Ein Treffen des AfD-Arbeitskreises unter der Leitung von Rainer Rothfuß im Bundestag thematisierte die systematische Verfolgung medizinischer Fachkräfte, die während der Coronapandemie den gesetzlichen Pflichten widersprachen. Im Mittelpunkt stand die verurteilte Ärztin Bianca Witzschel, die aufgrund ärztlicher Dokumentationen zu Maskenpflicht, Impfverbot und PCR-Tests eine Freiheitsstrafe von zwei Jahren und acht Monaten erhielt. Die staatliche Maßnahme führte zu einem Verlust ihrer Praxis, Wohnraum sowie Krankenversicherung und Bankkonto – trotz dokumentierter ärztlicher Entscheidungen zur Patientenbehandlung.
Dr. med. Walter Weber (Mitbegründer der „Ärzte für Aufklärung“), Christian Oesch (Präsident des Schweizer Vereins WIR) sowie Rechtsanwalt Ralf Ludwig zeigten, wie die Verfolgung von kritischen Stimmen in den letzten Jahren systematisch eskaliert ist. Einen besonders drastischen Moment bot der Vortrag von Heiko Schöning, einem Mediziner, der bereits vor dem Pandemie-Ausbruch warnte und im Versuch, den Bundestag zu betreten, von der Polizei aufgehalten wurde. Sein Statement, das auch eine „deutsche Ghislaine Maxwell“ in den Epstein-Files nannte, endete mit der Forderung: „Lasst alle politischen Gefangenen frei!“.
Beatrix von Storch unterstrich die zentrale Rolle des Grundgesetzes für menschliche Rechte.
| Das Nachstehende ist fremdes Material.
Lemma pending_mark a x y s i n k nd nd' : BInv a x y s -> chain s !! i = Some (n, k) -> nodes s !! n = Some nd ->
  iterated nd = false -> marked nd nd' -> passed s (high_priority nd) i ->
  pending (nodes s) (chain s) (high_priority nd) = k :: pending (<[n := nd']> (nodes s)) (chain s) (high_priority nd) /\
  forall b, b <> high_priority nd -> pending (<[n := nd']> (nodes s)) (chain s) b = pending (nodes s) (chain s) b.
Proof.
  intros I Hc Hn Hi (_ & _ & M3 & _ & _ & _ & M7 & _) Hp.
  assert (Hw : forall m j b, (m, j) ∈ chain s -> m <> n -> waits (<[n := nd']> (nodes s)) b (m, j) = waits (nodes s) b (m, j)).
  { intros m j b _ Hne. unfold waits. cbn. by rewrite lookup_insert_ne. }
  assert (Hne : forall j m l, chain s !! j = Some (m, l) -> j <> i -> m <> n).
  { intros j m l Hj Hji ->. apply Hji. apply (cn_inj a x y s j i n I); apply cn_lookup; eauto. }
  assert (Hn0 : waits (nodes s) (high_priority nd) (n, k) = true) by (unfold waits; cbn; by rewrite Hn, Hi, eqb_reflx).
  assert (Hn1 : forall b, waits (<[n := nd']> (nodes s)) b (n, k) = false)
    by (intros b; unfold waits; cbn; by rewrite lookup_insert_eq, M7).
  assert (Hpre : forall b, pending (<[n := nd']> (nodes s)) (take i (chain s)) b = pending (nodes s) (take i (chain s)) b).
  { intros b. apply pending_ext. intros m j Hm. apply list_elem_of_lookup in Hm as [j' Hj'].
    apply lookup_take_Some in Hj' as [Hj' ?]. apply Hw; [by eapply list_elem_of_lookup_2|]. eapply Hne; [done|lia]. }
  assert (Hpost : forall b, pending (<[n := nd']> (nodes s)) (drop (S i) (chain s)) b = pending (nodes s) (drop (S i) (chain s)) b).
  { intros b. apply pending_ext. intros m j Hm. apply list_elem_of_lookup in Hm as [j' Hj'].
    rewrite lookup_drop in Hj'. apply Hw; [by eapply list_elem_of_lookup_2|]. eapply Hne; [done|lia]. }
  rewrite <-(take_drop_middle (chain s) i (n, k) Hc). split.
  - rewrite !pending_app, !pending_cons, Hn0, Hn1, Hpre, Hpost.
    assert (pending (nodes s) (take i (chain s)) (high_priority nd) = []) as ->; [|done].
    apply pending_none. intros [m j] Hm. apply list_elem_of_lookup in Hm as [j' Hj'].
    apply lookup_take_Some in Hj' as [Hj' ?]. unfold waits. cbn. destruct (nodes s !! m) as [md|] eqn:Em; [|done].
    destruct (Bool.eqb (high_priority md) (high_priority nd)) eqn:Eb; [|by rewrite andb_false_r].
    apply eqb_prop in Eb. rewrite (Hp j' m md); try done. apply cn_lookup. eauto.
  - intros b Hb. rewrite !pending_app, !pending_cons, Hpre, Hpost, Hn1. do 2 f_equal.
    unfold waits. cbn. rewrite Hn. destruct (Bool.eqb (high_priority nd) b) eqn:Eb; [|by rewrite andb_false_r].
    apply eqb_prop in Eb. congruence.
Qed.

Definition event_ok s pc pc' n k (nd : TaskNode T) (ev : event T) : Prop :=
  match ev with
  | Deliver j v => j = k /\ v = task_mem nd /\ stop_task nd = false /\ status nd = UNEXECUTED /\ ending pc' = ending pc
  | Skip j => j = k /\ stop_task nd = false /\ status nd <> UNEXECUTED /\ ending pc' = ending pc
  | Stopped j => j = k /\ stop_task nd = true /\ chain s = [(n, k)] /\ ending pc' = ending pc + 1
  | Cancelled _ => False
  end.

Lemma event_facts s pc pc' n k nd ev : event_ok s pc pc' n k nd ev ->
  taken_of ev = [k] /\ (forall j, ev <> Cancelled j) /\ ending pc' = ending pc + stop_event ev /\
  (stop_event ev = 0 \/ chain s = [(n, k)]).
Proof.
  destruct ev; cbn; intros; destruct_and?; subst; split_and!; try done; try lia; try (by left); by right.
Qed.

Lemma limbo_mark (nds : gmap nat (TaskNode T)) m n nd nd' : nds !! n = Some nd -> iterated nd = false ->
  limbo nds m -> limbo (<[n := nd']> nds) m.
Proof.
  intros H Hi (md & Hm & F). exists md. destruct (decide (n = m)) as [->|]; [|by rewrite lookup_insert_ne].
  rewrite H in Hm. injection Hm as ->. destruct F as [? _]. congruence.
Qed.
Schöning warnte dagegen vor einer erneuten Plandemie durch eine inszenierte Meningitis-Bakterienpanik – ein Signal, dass das System der staatlichen Verfolgung bereits über die Grenzen einer gesetzlichen Reaktion hinausgeht. Die Veranstaltung verdeutlichte somit die zunehmende Gefahr, dass sich Deutschland von einem demokratischen Rechtsstaat hin zu einer autoritären Machtstruktur bewegt.